Beatrice chuckled. “I probably dodged a bullet. Imagine getting a shitty text like that after being with him for months.”
My chest tightened, and I lowered my gaze to the bowl of hot chocolate. There was no need for me to picture a situation like that because I’d lived it. Lived it fo
r the past three years, endured the betrayal, recurring memories, and bouts of fury that arouse from those harsh words. If it hadn’t been for Istabelle, I might never have survived it.
“That would be devastating.” I picked up the croissant, letting a trail of chocolate seep back into the bowl.
Just as I was about to place it in my mouth, Macavity raced across the table, snatched the pastry, and jumped down to the wood floor.
I glowered at his retreating back as he darted into the bathroom. What the hell was his problem?
“Why don’t we meet for lunch?” I said. “While the food’s cooking, I can perform a sound bath and wash that man out of your aura.”
Beatrice let out a pleasured groan. “That sounds heavenly. Can we move it to dinner instead? I don’t want to sleep alone tonight.”
I inhaled a deep breath, my spirits lifting with the hope that this time next month, Beatrice would have written Christian off as a loser who couldn’t be honest about his intentions. “Sure.”
“Thanks, Mera,” she murmured. “I really needed that. The next time someone acts so keen, I’ll slow things down and take time to get to know them.”
My face broke out into a grin. “Brilliant.”
Beatrice sighed. “I wish I could be as strong as you.”
After she said goodbye and hung up, I couldn’t help but think she was wrong. True strength was about taking chances, even though the price of that might be getting hurt.
Beatrice embodied that sense of courage. Me? I was too busy trying not to dwell on past hurts to give myself the opportunity for new love.
I dipped my finger in the hot chocolate and took a long suck of the sweet, velvety liquid.

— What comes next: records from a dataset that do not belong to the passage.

(* ===== verification/NetlinkFacts.v ===== *)
(** * Facts on netlink messages

    What the functions of netlink.h write, as lists of bytes, and what walking
    such bytes calls its callback with. The two sides share [attr_bytes] and
    [nest_bytes]; the back ends combine them without looking at offsets again. *)
From S2P Require Import Prelude Libc Encoding Containers IpcUapi Netlink.
Import Libc Netlink.

Create HintDb aligned.

Module NetlinkFacts.

(** ** Alignment *)

Lemma MNL_ALIGN_eq len : MNL_ALIGN len = (len + 3) / 4 * 4.
Proof.
  unfold MNL_ALIGN, MNL_ALIGNTO. replace (len + 4 - 1) with (len + 3) by lia.
  change (Z.lnot (4 - 1)) with (Z.lnot (Z.ones 2)).
  rewrite <- Z.ldiff_land, Z.ldiff_ones_r, Z.shiftl_mul_pow2, Z.shiftr_div_pow2 by lia. reflexivity.
Qed.

Lemma MNL_ALIGN_bounds len : len <= MNL_ALIGN len < len + 4.
Proof. rewrite MNL_ALIGN_eq. pose proof (Z.div_mod (len + 3) 4). pose proof (Z.mod_pos_bound (len + 3) 4). lia. Qed.

Lemma MNL_ALIGN_add4 len : MNL_ALIGN (4 + len) = 4 + MNL_ALIGN len.
Proof.
  rewrite !MNL_ALIGN_eq. replace (4 + len + 3) with (len + 3 + 1 * 4) by lia.
  rewrite Z.div_add by lia. lia.
Qed.

Lemma MNL_ALIGN_fix len : len mod 4 = 0 -> MNL_ALIGN len = len.
Proof.
  intros H. rewrite MNL_ALIGN_eq. pose proof (Z.div_mod len 4). pose proof (Z.div_mod (len + 3) 4).
  pose proof (Z.mod_pos_bound (len + 3) 4). lia.
Qed.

It was rich and sensual and bittersweet, reminding me of romance.
The next time we went out together and were approached by two men, I would make an effort to be friendlier to the other guy. Maybe the way to get over a broken heart was to move on and rebuild it with exciting experiences instead of living through someone else.
By loving with all her heart and never holding back, and by learning lessons along the way, Beatrice was giving herself the best chance of finding happiness and love.